Время к полудню. Зимний день короче воробьиного носа. Так не пойдет, надо кончать. Втапоры он по одной стороне речки, я по другой. Хорошо видать. Вдоль берега идет: тяжело, тошно ему, снег зубами хватает, на капкан наступает, спотыкается. Надо заскочить. Наддал так, что спина мокрая, обогнал и тихоматом к берегу. Не провалиться бы! Нет — морозишки не первый день, с первозимья лед крепкий, должен держать. Бог ли черт надоумил — спички под шапку. С берега ступил — трещит, держит; на середину вышел — и разом на дно стал, вода по грудь. Ой! Холодно! Выскочил — беда, не до волка. Мороз немалый, надо сушиться, не то пропадешь по-глупому.
Одежонка, обувка враз колом. Лес хламной, сушняку нарубил, лапник под ноги, огонь до неба. У костра голый прыгаю, одежонку сушу: что поразвесил, что на руках грею. Схватился про сигареты — в пачке табачная каша. Я ее на берестину и к огню, сам сушусь, табак сушу.
Пить еще больше охота.
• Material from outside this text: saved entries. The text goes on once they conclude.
(** ** Claims *)

(** C21: a [MemTable] implements two maps, the latest value and the value as of the
    last sync.  [put] updates the first at its key only; [sync] with a later id
    makes the second equal to the first, whatever part of the table the
    [unsynced_range] shortcut visits, and with the same id does nothing.  The
    records handed to the drop callback are exactly those overwritten (the previous
    unsynced value on [put], the outdated synced values on [sync]), and [size]
    counts the records that remain. *)
Theorem memtable_refines_maps uninit t key value id :
  mt_wf t → sync_id t ≤ id →
  (∀ d t', put t key value = (d, t') →
     mt_wf t' ∧ size t' = size t + (if d then 0 else 1) ∧
     d = (v ← table t !! key; if contains_unsynced v then Some (ValueEx_get v) else None) ∧
     ∀ k, get t' k = (if k =? key then Some value else get t k) ∧ synced t' k = synced t k) ∧
  (∃ drops t', sync uninit t id = Ok (drops, t') ∧ mt_wf t' ∧ sync_id t' = id ∧
     size t' + length drops = size t ∧
     (∀ k, get t' k = get t k) ∧
     (sync_id t = id → drops = [] ∧ t' = t) ∧
     (sync_id t < id → (∀ k, synced t' k = get t k) ∧
        ∀ k d, (k, d) ∈ drops ↔ ∃ u, table t !! k = Some (SyncedAndUnsynced d u))).
Proof.
  intros Hwf Hid. split.
  - intros d t' Hput. destruct (put_spec t key value d t' Hwf Hput) as (?&Hl&Hs&?&?&_&_).
    split; [done|]. split; [done|]. split; [done|]. intros k. split; [apply Hl|apply Hs].
  - destruct (sync_spec uninit t id Hwf Hid) as (drops & t' & ?&?&?&?&?&?&?&?).
    exists drops, t'. by split_and!.
Qed.

(** a range query over the mutable and the immutable table answers every slot
    exactly as a point query would: it never panics, the results are the pairs
    [(k, v)] of the range with [get k = v] (the mutable table shadows the immutable
    one), one per key, and the query is complete exactly when every key of the
    range is present, in which case the results can be taken out. *)
Theorem memtable_range_query (m : MemTableManager V) s n :
  0 < n →
  ∃ c' b, mgr_get_range m (RangeQueryCtx_new s n) = Ok (c', b) ∧
    (b = true ↔ ∀ k, s ≤ k < s + n → mgr_get m k ≠ None) ∧
    (∀ k v, (k, v) ∈ results c' ↔ s ≤ k < s + n ∧ mgr_get m k = Some v) ∧
    NoDup (results c').*1 ∧ (b = true → into_results c' = Ok (results c')).
Proof.
  intros Hn. destruct (RangeQueryCtx_new_wf (V := V) s n) as [Hc Hfalse].
  destruct (mgr_get_range_ok m (RangeQueryCtx_new s n) Hc) as (c' & Hq & Hc' & Hs & Hnum & Hd & Hr).
  { unfold is_completed. simpl. by destruct n; [lia|]. }
  exists c', (is_completed c'). split; [done|]. simpl in *. split.
  - rewrite is_completed_iff, Hnum by done. split.
    + intros Hall k Hk. specialize (Hall (k - s) ltac:(lia)).
      rewrite Hd, Hfalse in Hall by lia. simpl in Hall. apply bool_decide_eq_true in Hall.
      by replace (s + (k - s)) with k in Hall by lia.
    + intros Hall j Hj. rewrite Hd by done. rewrite bool_decide_eq_true_2; [apply orb_true_r|].
      apply Hall. lia.
  - split; [|split].
    + intros k v. rewrite Hr, Hfalse. rewrite elem_of_nil. naive_solver.
    + apply Hc'.
    + unfold into_results. by intros ->.
Qed.
End spec.

(** *** Witnesses *)
#[local] Existing Instance BittleZ.
Definition demo_table : MemTable nat :=
  match sync 0 (put (put (MemTable_new 4 0) 2 20).2 1 10).2 1 with
  | Ok (_, t) => (put t 2 22).2 | _ => MemTable_new 4 0 end.

Lemma memtable_refines_maps_witness :
  ∃ drops t', sync 0 demo_table 2 = Ok (drops, t') ∧ size t' + length drops = 3.
Proof.
  assert (Hwf : mt_wf demo_table).
  { split; [vm_compute; reflexivity|]. split; [|vm_compute; lia].
    assert (Hf : map_Forall (λ k v, contains_unsynced v = true → 2 ≤ k < 3) (table demo_table)).
    { apply (bool_decide_unpack _). vm_compute. exact I. }
    intros k v Hk Hc. exact (Hf k v Hk Hc). }
  destruct (memtable_refines_maps 0 demo_table 5 50 2 Hwf) as [_ (d & t' & H & _ & _ & Hs & _)];
    [vm_compute; lia|]. exists d, t'. by split.
Defined.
До речки голому никак, с уголка ватника отожму и в рот, невкусная вода, черная. Сколь времени прошло, и не помню, долго канителился. Свечерело, я все сушу. Перво рубаху натянул, потом кальсоны. С портянками незадача — недоглядел, спалил одну. Что осталось разрезал пополам, ничего: пятки голые, носки в тепле. Хуже всего ватная фуфайка и брюки: считай, за полночь провозился, все равно — где сухо, где сыро. Спать почти не пришлось, подремал мало время. Мешок брезентовый за спиной был, не промок. Хлеб сухой, главное, в газетину обернут: на цигарку пойдет. Хлеб оттаял, поел всухомятку, табак из сигарет свернул. Все хорошо.